New York City Schools Chancellor Joseph Fernandez says that by next fall empty seats in all public elementary and junior high schools must be made available to children from all other districts. While the system as a whole is overcrowded, more than half of the 800 schools have some empty seats.
In some ways, the Fernandez move builds on a foundation of earlier innovation here. Under a 1970 state decentralization law, five of New York City's 32 school districts allow student transfers within their boundaries. East Harlem's District 4, where student reading and math scores dramatically improved under a choice program, is the most widely touted success story.
New York public high schools also offer a variation of choice through special programs in fields like computer science and law. More than half of all high school freshmen selected their schools.
Including private schools in any choice program, the variation favored by the Bush administration, adds considerably to the controversy. The issue of funding private schools with public money then takes center stage. Milwaukee is the only public school system that currently allows students to enroll in private schools at taxpayer expense.
Choice within public school systems has much broader support. President-elect Bill Clinton favors the concept and 13 states currently offer some form of school choice.
Yet concerns about the educational impact of increased choice are much the same under both private and public plans. Equity tops the list. In theory, low-income parents gain new opportunities. Yet many parents and educators are concerned that choice can work against integration, further isolating minority and low-income students.
While the increased competition from choice should cause weak schools to improve or shut, both bureaucracy and the need in most crowded systems to keep all schools going can prevent such results. "We don't have the luxury of closing a school that isn't working," insists United Federation of Teachers (UFT) spokeswoman Susan Amlung. UFT president Sandra Feldman has urged Chancellor Fernandez to make a major effort to inform each family about the program and to closely track student transfer patterns. The r easons for leaving schools must be pinpointed, she says, so that technical aid and other resources can be brought in to reverse the trend.
"The chancellor's real responsibility is to see that our local districts are accountable and that they don't fail any neighborhoods or groups of children," says Jeanne Frankl of the citizens' advocacy group Public Education Association.
Some members of the New York City Board of Education have voiced similar concerns, so Fernandez has offered widespread assurances. No admissions standards could be imposed on transfer students, for instance, that do not also apply to a school's neighborhood students. And popular schools could set up lotteries to ensure against discrimination.
Fernandez says he is preparing rules to guard against resegregated schools. He says he will try to get a state law to reimburse the city for transporting students outside their districts.
"There are still some things that have to be ironed out, but everybody's on the same page in terms of its being a good idea," insists Frank Sobrino, a spokesman for the New York City public schools. "Everybody's in agreement: `Let's make this work.' "

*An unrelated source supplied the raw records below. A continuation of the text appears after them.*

(* ===== verification/ResetLinks.v ===== *)
(** * Reset links over time

    No request but issuing a new link makes a token usable: a link that was
    used, revoked or belonged to an account since closed stays dead, whatever
    happens later.  And what a link does when it is used. *)

From stdpp Require Import relations.
From S2P Require Import Prelude Calendar TimeParse PragueTime Models AttendanceApi SystemInvariant.
From S2P Require Import Groups AdminEmployments Lockout Accounts Sessions Login LoginSafety.
From S2P Require Import AdminUsers PasswordReset Instances AccountsSafety AccountsHandlers System PortalSystem.
#[local] Open Scope Z_scope.

(** Every token was there before, and is no more usable than it was. *)
Definition ages (p p' : Portal) : Prop :=
  ∀ r, r ∈ p_resets p' → ∃ r0, r0 ∈ p_resets p ∧ rt_token_hash r = rt_token_hash r0 ∧
    (unused r0 = false → unused r = false).

#[export] Instance ages_preorder : PreOrder ages.
Proof.
  split.
  - intros p r Hr. by exists r.
  - intros a b c H1 H2 r (r1 & Hr1 & E1 & U1)%H2. destruct (H1 r1 Hr1) as (r0 & Hr0 & E0 & U0).
    exists r0. split_and!; [done|congruence|auto].
Qed.

Lemma ages_same p p' : p_resets p' = p_resets p → ages p p'.
Proof. intros E r Hr. exists r. by rewrite <- E. Qed.

Lemma ages_where q f p :
  (∀ r, rt_token_hash (f r) = rt_token_hash r ∧ (unused r = false → unused (f r) = false)) →
  ages p (set_p_resets (update_where q f (p_resets p)) p).
Proof.
  intros Hf r (y & Hy & ->)%elem_of_update_where. exists y. split; [done|].
  destruct (q y); [apply Hf|done].
Qed.

Lemma ages_delete q p p' : p_resets p' = delete_where q (p_resets p) → ages p p'.
Proof. intros E r. rewrite E. intros [Hr _]%elem_of_delete_where. by exists r. Qed.

Lemma unused_stays (f : PortalUserResetToken → PortalUserResetToken) r :
  token_stays f → unused r = false → unused (f r) = false.
Proof. intros Hf Hr. apply not_true_is_false. intros Hu%Hf. congruence. Qed.

Lemma ages_revoke p i now : ages p (revoke_password_reset_tokens p i now).
Proof. apply ages_where. intros r. split; [done|]. apply unused_stays, revoked_stays. Qed.

Lemma ages_credential p u : ages p (revoke_instance_credential p u).
Proof. apply ages_same. apply (revoke_credential_frame p u). Qed.

#[local] Hint Resolve ages_same ages_revoke ages_credential : core.

Section Ages.
Context `{zone : PragueZone} `{crypto : Crypto} `{signing : Signing}.

Lemma ages_change p u raw now p1 u1 :
  change_portal_password p u raw now = Some (p1, u1) → ages p p1.
Proof.
  unfold change_portal_password. destruct (String.eqb (strip raw) ""); [done|].
  destruct (hash_password (strip raw)); [|done]. simpl. intros [= <- _].
  etransitivity; [|apply ages_credential].
  etransitivity; [apply (ages_revoke p (pu_id u) now)|]. by apply ages_same.
Qed.

Lemma ages_apply p u raw now p1 u1 : apply_password p u raw now = Ok (p1, u1) → ages p p1.
Proof.
  destruct raw as [raw|]; simpl; [|intros [= <- _]; reflexivity].
  destruct (String.eqb (strip raw) ""); [done|]. simpl.
  destruct (change_portal_password _ _ _ _) as [[p2 u2]|] eqn:E; [|done]. intros [= <- <-].
  by eapply ages_change.
Qed.

Lemma ages_update p now i body p' out : update_user p now i body = Ok (p', out) → ages p p'.
Proof.
  intros Hc. unfold update_user in Hc. ok_inv Hc. rename v into payload, v0 into u0.
  destruct (update_name p u0 (uu_name payload)) as [p1 un] eqn:En.
  ok_inv Hc. destruct v as [p2 ue]. rename Hstep1 into Hem. ok_inv Hc. clear Hstep1 v.
  destruct (update_active p2 now ue (uu_is_active payload)) as [p3 ua] eqn:Ea.
  ok_inv Hc. destruct v as [p4 uf]. ok_inv Hc. injection Hc as <- <-.
  assert (A1 : p_resets p1 = p_resets p).
  { destruct (uu_name payload); simpl in En; [|by injection En as <- _].
    destruct (instance_of _ _); by injection En as <- _. }
  assert (A2 : p_resets p2 = p_resets p1).
  { destruct (uu_email payload); simpl in Hem; [|by injection Hem as <- _]. ok_inv Hem.
    destruct (String.eqb _ (pu_email _)); [by injection Hem as <- _|]. ok_inv Hem. by injection Hem as <- _. }
  assert (A3 : ages p2 p3).
  { destruct (uu_is_active payload) as [[]|]; simpl in Ea; injection Ea as <- _; [reflexivity| |reflexivity].
    etransitivity; [apply ages_revoke|apply ages_credential]. }
  etransitivity; [apply ages_same, A1|]. etransitivity; [apply ages_same, A2|].
  etransitivity; [exact A3|]. etransitivity; [by eapply ages_apply|]. by apply ages_same.
Qed.

Lemma ages_deleted p i p' : delete_user p i = Ok p' → ages p p'.
Proof.
  intros Hc. unfold delete_user in Hc. ok_inv Hc. injection Hc as <-.
  set (p1 := clear_account _ p). assert (E1 : p_resets p1 = p_resets p).
  { unfold p1, clear_account. by destruct (String.eqb _ ""). }
  set (p2 := delete_user_employments i _).
  assert (A2 : ages p p2).
  { etransitivity; [apply ages_same, E1|]. by eapply ages_delete. }
  assert (A3 : ∀ q, p_resets q = p_resets p2 → ages p (delete_user_row i q)).
  { intros q Hq. etransitivity; [exact A2|]. etransitivity; [apply ages_same, Hq|]. by eapply ages_delete. }
  destruct (if String.eqb _ "" then None else _) as [x|]; [|by apply A3].
  etransitivity; [by apply (A3 (update_instance (inst_id x) (with_bearer None None) p2))|].
  apply ages_same. unfold delete_user_instance. by destruct (_ && _).
Qed.

Lemma ages_reset p now payload p' : portal_reset p now payload = Ok p' → ages p p'.
Proof.
  intros Hc. unfold portal_reset in Hc. ok_inv Hc. destruct v3 as [p1 u1]. injection Hc as <-.
  apply or_raise_ok in Hstep3. etransitivity; [by eapply ages_change|].
  etransitivity; [apply (ages_same p1 (save_user u1 p1)); done|].
  apply (ages_where (λ r, rt_id r =? rt_id v2) (used_at now) (save_user u1 p1)).
  intros r. split; [done|]. apply unused_stays, used_stays.
Qed.

Lemma ages_delivery p row state revoked now p' :
  write_delivery p row state revoked now = Ok p' → ages p p'.
Proof.
  unfold write_delivery. intros Hc. ok_inv Hc. injection Hc as <-.
  apply ages_where. intros r. split; [done|]. apply unused_stays, marked_stays.
Qed.

Lemma ages_mail p now row mail : ages p (finish_reset p now row mail).1.
Proof.
  unfold finish_reset.
  assert (Hw : ∀ st rv err r', ages p (match write_delivery p row st rv now with
    | Ok p' => (p', r') | Err crash => (p, err crash) end : Portal * result unit).1).
  { intros st rv err r'. destruct (write_delivery p row st rv now) eqn:E; [by eapply ages_delivery|].
    reflexivity. }
  destruct mail; [|apply (Hw RESET_FAILED true Err)|reflexivity].
  destruct (match lock_portal_user p (rt_user_id row) with Some _ => _ | None => true end).
  - apply (Hw RESET_FAILED true Err).
  - apply (Hw RESET_SENT false Err).
Qed.

(** The request issues no link whose token has this hash. *)
Definition not_issuing (h : string) (r : portal_request) : Prop :=
  match r with AdminRequest _ _ _ (StartReset _ raw_token) => sha256 raw_token ≠ h | _ => True end.

(** No token with this hash may be used. *)
Definition spent (h : string) (p : Portal) : Prop :=
  ∀ r, r ∈ p_resets p → rt_token_hash r = h → unused r = false.

Lemma spent_ages h p p' : ages p p' → spent h p → spent h p'.
Proof. intros A S r (r0 & Hr0 & E & U)%A Hh. apply U, S; [done|congruence]. Qed.

Lemma spent_after h p m : (∀ p', m = Ok p' → ages p p') → spent h p → spent h (after p m).
Proof. intros Hm S. destruct m; [by eapply spent_ages; [apply Hm|]|done]. Qed.
Lemma spent_after_fst {A} h p (m : result (Portal * A)) :
  (∀ p' a, m = Ok (p', a) → ages p p') → spent h p → spent h (after_fst p m).
Proof. intros Hm S. destruct m as [[p' a]|]; [by eapply spent_ages; [eapply Hm|]|done]. Qed.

Despite several concerns, for a large city where many parents view the schools as faceless bureaucracies, choice can be a "liberating" experience for parents, says Ann Marcus, chairman of the education department at New York University.
"Even if student achievement only goes up a small amount in the short run, I think parents and others in the community feel more empowered and feel they're actually part of this school system," she says. "That is of great benefit to the children and to the teachers."